In the setting of acute ischemic stroke (AIS) due to middle cerebral artery occlusion (MCAO), therapeutic decision making is greatly influenced by determination of prognosis for a potentially disabling neurologic deficit and how much brain is salvageable (1,2). Indeed, penumbral ‘life expectancy’ in the event of MCA occlusion is greatly dependent on the status of collateral circulation, of which the leptomeningeal collaterals (LMCs) provides crucial nutritional support to the penumbra (3,4). LMCs are pre-existing anastomoses cross-connecting a small number of distal arterioles within the cerebral arterial tree. Previous studies have demonstrated that the LMCs status at baseline exhibits substantial variability among patients with MCAO and that patients with more collateral vessels have better outcomes, which made the LMCs status an important parameter in identifying patients with this devastating disease who may benefit from recanalization therapy (5,6).

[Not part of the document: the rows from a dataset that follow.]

(** The three nodes of [main] over a document that gives entities. *)
Lemma run_oracles_attest doc w e ents :
  validate_entities SampleNet.oracle_A doc CUSTOM_DRUGS CUSTOM_SYMPTOMS = e :: ents ->
  run_oracles doc w
  = (Ok [Some (SampleNet.attest SampleNet.oracle_A (e :: ents) (clock w (ticks w)));
         Some (SampleNet.attest SampleNet.oracle_B (e :: ents)
                 (clock w (S (ticks w))));
         Some (SampleNet.attest SampleNet.oracle_C (e :: ents)
                 (clock w (S (S (ticks w)))))],
     {| clock := clock w; ticks := S (S (S (ticks w)));
        stdout := (stdout w
                   ++ [OracleValidating "Oracle_A";
                       OracleOutput "Oracle_A" (List.length (e :: ents));
                       OracleValidating "Oracle_B";
                       OracleOutput "Oracle_B" (List.length (e :: ents));
                       OracleValidating "Oracle_C";
                       OracleOutput "Oracle_C" (List.length (e :: ents))])%list;
        files := files w; on_chain_data := on_chain_data w |}).
Proof.
  intros Hents. unfold run_oracles, oracles. cbn [for_].
  unfold mbind. rewrite !process_run.
  rewrite !(validate_entities_any_node _ SampleNet.oracle_A), Hents.
  unfold ret. rewrite !process_run.
  rewrite !(validate_entities_any_node _ SampleNet.oracle_A), Hents.
  rewrite !process_run.
  rewrite !(validate_entities_any_node _ SampleNet.oracle_A), Hents.
  cbn [clock ticks stdout files on_chain_data app node_id].
  rewrite <- !app_assoc. reflexivity.
Qed.

(** The run of [settle] after a successful consensus. *)
Lemma settle_after_success input_text l w first rest :
  not_none l = first :: rest ->
  2 <= Z.of_nat (List.length (not_none l)) ->
  let final_data := py_of_package (a_data first) in
  let final_hash := Sha256.hexdigest (Json.dumps (PDict final_data)) in
  let record := PyDict.set final_data "final_hash" (PStr final_hash) in
  settle input_text l w
  = (Ok record,
     {| clock := clock w; ticks := ticks w;
        stdout := (stdout w
                   ++ [ConsensusRunning 2;
                       ConsensusAchieved (List.length (not_none l));
                       ApprovedByConsensus; FinalDataSaved final_hash])%list;
        files := ("validated_data_for_blockchain.json", record) :: files w;
        on_chain_data := on_chain_data w |}).
Proof.
  intros Hnn Hlen final_data final_hash record.
  unfold settle, mbind at 1.
  rewrite (consensus_success l 2 w first rest Hnn Hlen).
  unfold mbind, print, ret, json_dump_file, emit.
  cbn [clock ticks stdout files on_chain_data final_package].
  rewrite <- !app_assoc. reflexivity.
Qed.

(** X21: what [main] hands to the consensus is always three responses that
    nodes can produce: each is either null or carries a non-empty entity
    list, and the three are all null or all non-null.  No node raises or
    reports a failure, and nothing is written while the nodes run. *)
Theorem oracle_round_is_process_shaped :
  forall doc w,
    exists l w',
      run_oracles doc w = (Ok l, w')
      /\ List.length l = 3%nat
      /\ process_shaped l
      /\ (not_none l = [] \/ List.length (not_none l) = 3%nat)
      /\ files w' = files w
      /\ on_chain_data w' = on_chain_data w.
Proof.
  intros doc w.
  destruct (validate_entities SampleNet.oracle_A doc CUSTOM_DRUGS CUSTOM_SYMPTOMS)
    as [|e ents] eqn:Hents.
  - rewrite (run_oracles_abstain doc w Hents). do 2 eexists.
    split; [reflexivity|]. split; [reflexivity|].
    split; [repeat constructor|]. split; [now left|]. split; reflexivity.
  - rewrite (run_oracles_attest doc w e ents Hents). do 2 eexists.
    split; [reflexivity|]. split; [reflexivity|].
    split; [repeat constructor|]. split; [now right|]. split; reflexivity.
Qed.

(** X7: a round of [main] never raises and is always unanimous, since the
    three nodes run the same validator over the same tokens.  When the
    validator retains no entity every node abstains and the record written
    and returned is the arbitration's fixed record, with nothing displayed
    as discrepancy; otherwise all three nodes attest, the consensus counts
    three responses, and the record is the first node's package with its
    digest added.  Either way one file is written, holding the returned
    record, and exactly one of approval and arbitration happens. *)
Theorem main_round_is_unanimous :
  forall text doc w,
    let ents := validate_entities SampleNet.oracle_A doc CUSTOM_DRUGS CUSTOM_SYMPTOMS in
    exists record w' evs,
      main text doc w = (Ok record, w')
      /\ files w' = ("validated_data_for_blockchain.json", record) :: files w
      /\ stdout w' = (stdout w ++ evs)%list
      /\ (count_events is_approval evs + count_events is_hitl_call evs = 1)%nat
      /\ ((ents = []
           /\ record = arbitrated_record (clock w (ticks w))
           /\ ticks w' = S (ticks w)
           /\ count_events is_hitl_call evs = 1%nat
           /\ count_events is_discrepancy evs = 0%nat)
          \/ (ents <> []
              /\ record
                 = PyDict.set
                     (py_of_package (first_node_package ents (clock w (ticks w))))
                     "final_hash"
                     (PStr (Sha256.hexdigest
                              (Json.dumps
                                 (PDict (py_of_package
                                           (first_node_package ents
                                              (clock w (ticks w))))))))
              /\ ticks w' = S (S (S (ticks w)))
              /\ count_events is_approval evs = 1%nat
              /\ In (ConsensusAchieved 3) evs)).
Proof.
  intros text doc w ents. subst ents. unfold main, mbind at 1.
  destruct (validate_entities SampleNet.oracle_A doc CUSTOM_DRUGS CUSTOM_SYMPTOMS)
    as [|e ents] eqn:Hents.
  - rewrite (run_oracles_abstain doc w Hents).
    destruct (settle_after_failure text [None; None; None]
                (emit w [OracleValidating "Oracle_A"; OracleNoEntities "Oracle_A";
                         OracleValidating "Oracle_B"; OracleNoEntities "Oracle_B";
                         OracleValidating "Oracle_C"; OracleNoEntities "Oracle_C"]))
      as [line [Hline Hrun]]; [cbn; lia|].
    rewrite Hrun. cbn [clock ticks stdout files on_chain_data emit discrepancies
                       flat_map app].
    do 3 eexists. split; [reflexivity|]. cbn [files stdout ticks].
    split; [reflexivity|].
    split; [rewrite <- app_assoc; reflexivity|].
    destruct Hline as [-> | ->].
    + split; [reflexivity|]. left. repeat (split; [reflexivity|]). reflexivity.
    + split; [reflexivity|]. left. repeat (split; [reflexivity|]). reflexivity.
  - rewrite (run_oracles_attest doc w e ents Hents).
    erewrite settle_after_success;
      [|cbn [not_none]; reflexivity|cbn [not_none List.length]; lia].
    cbn [clock ticks stdout files on_chain_data not_none List.length
         SampleNet.attest a_data].
    do 3 eexists. split; [reflexivity|]. cbn [files stdout ticks].
    split; [reflexivity|].
    split; [rewrite <- app_assoc; reflexivity|].
    split; [reflexivity|]. right.
    split; [discriminate|]. split; [reflexivity|]. split; [reflexivity|].
    split; [reflexivity|].
    cbn [app In]. do 7 right. left. reflexivity.
Qed.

However, imaging evaluation of human LMCs status does not directly visualize these small inter-arteriolar connections but instead relies on an indirect assessment of the extent and rate of backfilling of leptomeningeal arteries receiving blood flow through these collateral vessels (2,3,6,7). Therefore, this is not a totally precise process based on information extracted only from radiologic assessment. It is necessary to search for better surrogates that enhance the accuracy of this determination.

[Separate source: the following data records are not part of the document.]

(** X9.  After the channel lookup and the authenticator, [executeTx] is
    [deliver] on the ambient store, committed or not at all.  Let the
    context be live, the channel found, the account resolved, the
    allow-list not empty and every message pass the authenticator (an
    allowed type, signers that [GetSigners] returns, none but the
    account).  If
    [deliver] fails on the ambient store, [executeTx] returns that error
    and the ambient store and events are as before.  If [deliver]
    succeeds, the ambient store becomes the store it gives, the ambient
    event manager receives its events after those it had, and
    [executeTx] returns what [proto.Marshal] makes of its results. *)
Theorem executeTx_delivers (k : Keeper) (ctx : sdk.Context)
    (sourcePort destPort destChannel : string) (msgs : list sdk.Msg)
    (channel : channeltypes.Channel)
    (connectionID interchainAccountAddr : string) (w : World) :
  live ctx w ->
  channelKeeper_GetChannel k (stores w !!! sdk.MultiStoreRef ctx)
    destPort destChannel = Some channel ->
  channeltypes.ConnectionHops channel !! 0 = Some connectionID ->
  store_GetInterchainAccountAddress k (stores w !!! sdk.MultiStoreRef ctx)
    connectionID sourcePort = Some interchainAccountAddr ->
  store_GetAllowMessages k (stores w !!! sdk.MultiStoreRef ctx) <> [] ->
  (forall msg, In msg msgs ->
     types.ContainsMsgType
       (store_GetAllowMessages k (stores w !!! sdk.MultiStoreRef ctx)) msg = true
     /\ exists signers,
          sdk.GetSigners msg = inr signers
          /\ forall signer, In signer signers ->
               sdk.AccAddress_String signer = interchainAccountAddr) ->
  match deliver k (stores w !!! sdk.MultiStoreRef ctx) msgs with
  | inl err =>
      fst (executeTx k ctx sourcePort destPort destChannel msgs w) = Err err
      /\ stores (snd (executeTx k ctx sourcePort destPort destChannel msgs w))
           !!! sdk.MultiStoreRef ctx = stores w !!! sdk.MultiStoreRef ctx
      /\ managers (snd (executeTx k ctx sourcePort destPort destChannel msgs w))
           !!! sdk.EventManagerRef ctx = managers w !!! sdk.EventManagerRef ctx
  | inr (s', events, results) =>
      fst (executeTx k ctx sourcePort destPort destChannel msgs w)
        = match proto_Marshal k {| sdk.Data := map Some results |} with
          | inl cause => Err (sdkerrors.Wrap cause "failed to marshal tx data")
          | inr txResponse => Ok txResponse
          end
      /\ stores (snd (executeTx k ctx sourcePort destPort destChannel msgs w))
           !!! sdk.MultiStoreRef ctx = s'
      /\ managers (snd (executeTx k ctx sourcePort destPort destChannel msgs w))
           !!! sdk.EventManagerRef ctx
         = (managers w !!! sdk.EventManagerRef ctx) ++ events
  end.
Proof.
  intros [Hms Hem] Hchannel Hhop Haddr Hne Hall.
  destruct (executeTx k ctx sourcePort destPort destChannel msgs w) as [r w']
    eqn:Hrun.
  rewrite (executeTx_authenticate_run k ctx sourcePort destPort destChannel msgs
             channel connectionID w Hchannel Hhop) in Hrun.
  rewrite (authenticateTx_accepts_run k ctx msgs connectionID sourcePort
             interchainAccountAddr _ (log w [CallGetChannel destPort destChannel])
             Haddr eq_refl Hne Hall) in Hrun.
  rewrite log_log in Hrun.
  set (w1 := log w _) in Hrun.
  pose proof (CacheContext_run ctx w1) as Hcache.
  set (cacheCtx := {| sdk.MultiStoreRef := length (stores w1);
                      sdk.EventManagerRef := length (managers w1) |}) in *.
  set (wc := {| stores := stores w1 ++ [stores w1 !!! sdk.MultiStoreRef ctx];
                managers := managers w1 ++ [[]];
                trace := trace w1 ++ [CallCacheContext ctx] |}) in *.
  assert (Hlivec : live cacheCtx wc).
  { split; simpl; rewrite length_app; simpl; lia. }
  assert (Hstorec : stores wc !!! sdk.MultiStoreRef cacheCtx
                    = stores w !!! sdk.MultiStoreRef ctx).
  { simpl. by rewrite list_lookup_total_middle. }
  assert (Heventsc : managers wc !!! sdk.EventManagerRef cacheCtx = []).
  { simpl. by rewrite list_lookup_total_middle. }
  pose proof (executeTx_msgs_deliver k cacheCtx msgs 0
                {| sdk.Data := replicate (length msgs) None |} wc Hlivec)
    as Hdeliver.
  simpl sdk.Data in Hdeliver. rewrite length_replicate in Hdeliver.
  specialize (Hdeliver eq_refl). rewrite Hstorec, Heventsc in Hdeliver.
  pose proof (executeTx_msgs_confined k cacheCtx msgs 0
                {| sdk.Data := replicate (length msgs) None |} wc) as Hconfined.
  destruct (executeTx_msgs k cacheCtx 0 msgs _ wc) as [rl w2] eqn:Hloop.
  simpl in Hconfined.
  destruct (deliver k (stores w !!! sdk.MultiStoreRef ctx) msgs)
    as [err|[[s' events] results]].
  - simpl in Hdeliver. subst rl.
    rewrite (executeTx_tail_fails k ctx cacheCtx _ msgs err w1 wc w2 Hcache Hloop)
      in Hrun.
    injection Hrun as <- <-. split; [done|].
    destruct (branch_confined ctx cacheCtx _ w1 wc w2 Hem Hcache Hconfined)
      as (Hstores & Hmanagers & _).
    split; apply lookup_total_eq; [by apply Hstores | by apply Hmanagers].
  - destruct Hdeliver as (Hdata & Hstore & Hevents). simpl in Hdata. subst rl.
    rewrite (executeTx_tail_commits k ctx cacheCtx _ msgs _ w1 wc w2 Hcache Hloop)
      in Hrun.
    injection Hrun as <- <-. split; [done|].
    destruct Hconfined as (Hs & Hm & _ & Hmg & _).
    simpl in Hs, Hm, Hmg. rewrite length_app in Hs, Hm. simpl in Hs, Hm.
    simpl. split.
    + rewrite list_lookup_total_insert_eq by lia. exact Hstore.
    + rewrite list_lookup_total_insert_eq by lia.
      simpl in Hevents. rewrite Hevents. f_equal.
      apply lookup_total_eq. rewrite Hmg by lia. by apply lookup_app_l.
Qed.

Lemma executeTx_delivers_witness :
  (fst (executeTx Ledger.host Sample.ctx "icacontroller-alice" "icahost" "channel-0"
          [Ledger.deposit; Ledger.close] Sample.world) = Ok [Byte.x0a; Byte.x0a]
   /\ stores (snd (executeTx Ledger.host Sample.ctx "icacontroller-alice" "icahost"
                     "channel-0" [Ledger.deposit; Ledger.close] Sample.world)) !!! 0
      = Sample.ledger
   /\ managers (snd (executeTx Ledger.host Sample.ctx "icacontroller-alice" "icahost"
                       "channel-0" [Ledger.deposit; Ledger.close] Sample.world)) !!! 0
      = ["recv_packet"; "deposit"; "close"; "refund 7stake"])
  /\ (fst (executeTx Ledger.host Sample.ctx "icacontroller-alice" "icahost"
             "channel-0" [Ledger.close; Ledger.deposit] Sample.world)
      = Err (sdkerrors.Plain "nothing to close")
      /\ stores (snd (executeTx Ledger.host Sample.ctx "icacontroller-alice"
                        "icahost" "channel-0" [Ledger.close; Ledger.deposit]
                        Sample.world)) !!! 0
         = Sample.ledger
      /\ managers (snd (executeTx Ledger.host Sample.ctx "icacontroller-alice"
                          "icahost" "channel-0" [Ledger.close; Ledger.deposit]
                          Sample.world)) !!! 0
         = ["recv_packet"]).
Proof.
  assert (Hlive : live Sample.ctx Sample.world) by (split; simpl; lia).
  assert (Hne : store_GetAllowMessages Ledger.host
                  (stores Sample.world !!! sdk.MultiStoreRef Sample.ctx) <> [])
    by discriminate.
  assert (Hpass : forall msg, msg = Ledger.deposit \/ msg = Ledger.close ->
            types.ContainsMsgType
              (store_GetAllowMessages Ledger.host
                 (stores Sample.world !!! sdk.MultiStoreRef Sample.ctx)) msg = true
            /\ exists signers,
                 sdk.GetSigners msg = inr signers
                 /\ forall signer, In signer signers ->
                      sdk.AccAddress_String signer = Sample.ica).
  { intros msg [->| ->]; (split; [reflexivity|]);
      (exists (Sample.signedBy Sample.ica); split; [reflexivity|]);
      intros signer [<-|[]]; reflexivity. }
  split.
  - pose proof (executeTx_delivers Ledger.host Sample.ctx
                  "icacontroller-alice" "icahost" "channel-0"
                  [Ledger.deposit; Ledger.close]
                  {| channeltypes.ConnectionHops := ["connection-0"] |}
                  "connection-0" Sample.ica Sample.world
                  Hlive eq_refl eq_refl eq_refl Hne) as Hrun.
    assert (Hdeliver :
              deliver Ledger.host
                (stores Sample.world !!! sdk.MultiStoreRef Sample.ctx)
                [Ledger.deposit; Ledger.close]
              = inr (Sample.ledger, ["deposit"; "close"; "refund 7stake"],
                     [{| sdk.MsgType := Ledger.MsgDeposit;
                         sdk.MsgData_Data := [Byte.x01] |};
                      {| sdk.MsgType := Ledger.MsgClose;
                         sdk.MsgData_Data := [Byte.x02] |}])) by compute_done.
    rewrite Hdeliver in Hrun. apply Hrun.
    intros msg [<-|[<-|[]]]; apply Hpass; auto.
  - pose proof (executeTx_delivers Ledger.host Sample.ctx
                  "icacontroller-alice" "icahost" "channel-0"
                  [Ledger.close; Ledger.deposit]
                  {| channeltypes.ConnectionHops := ["connection-0"] |}
                  "connection-0" Sample.ica Sample.world
                  Hlive eq_refl eq_refl eq_refl Hne) as Hrun.
    assert (Hdeliver :
              deliver Ledger.host
                (stores Sample.world !!! sdk.MultiStoreRef Sample.ctx)
                [Ledger.close; Ledger.deposit]
              = inl (sdkerrors.Plain "nothing to close")) by compute_done.
    rewrite Hdeliver in Hrun. apply Hrun.
    intros msg [<-|[<-|[]]]; apply Hpass; auto.
Defined.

Gene expression changes in peripheral mononuclear cells (PBMCs) have been observed in patients with ischemic stroke, suggesting these genes hold potential for diagnostic biomarker in these patients (8-10). Thus, probe for potential genetic parameters in PBMCs may be clinically useful in predicting the LMCs status in MCAO patients. Repulsive guidance molecule a (RGMa) is a glycosylphosphatidylinositol-anchored membrane protein expressed by a wide variety of cells, which has been involved in many physiopathological processes of the central nervous system (11-13). Recently, RGMa has been reported to play a negative role in angiogenesis after stroke by decreasing the proliferation, migration, and tube formation of endothelial cells (ECs) (12,14). Indeed, endothelial function plays a main role in LMC formation (a process termed ‘arteriogenesis’). Genetic variants impacting endothelial function could contribute to differences in LMCs status among individuals (1,2,7,15-17). Therefore, we assumed that RGMa might be associated with LMCs status in patients with MCAO. In present study, we investigated the associations between RGMa mRNA levels in PBMCs and LMCs status in MCAO patients. We present the following article in accordance with the MDAR reporting checklist (available at http://dx.doi.org/10.21037/apm-20-422).
This study was a single-center prospective registered cohort trial (File No. ChiCTR1800018569) of patients aged 18 years or older presenting to the First Affiliated Hospital of Chongqing Medical University who were suspected of AIS in the first 24 hours of first found abnormal (FFA) during the study period (January 2018 to January 2019). All patients underwent a non-contrast computed tomography (NCCT) followed by computed tomographic angiography (CTA) of the head and neck at admission. And patients presenting with M1 segment of MCA +/− intracranial internal carotid artery (ICA) occlusion on baseline CTA were consecutively enrolled in the study. Patients with transient ischemic stroke, intracranial hemorrhage, severe systemic diseases including malignant tumors and autoimmune disease, acute or chronic infections, and suspicion of drug or alcohol abuse were excluded. During the same period, healthy subjects with no history of previous neurological disorders were recruited from the Physical Examination Center in the same hospital. They were matched with patients in terms of age and sex composition. Ethical approval for human subject research was obtained from the institutional review board of the participating hospital (File No. 2018-066-2) and written informed consent was provided by the participants or their proxy in accordance with Declaration of Helsinki (as revised in 2013).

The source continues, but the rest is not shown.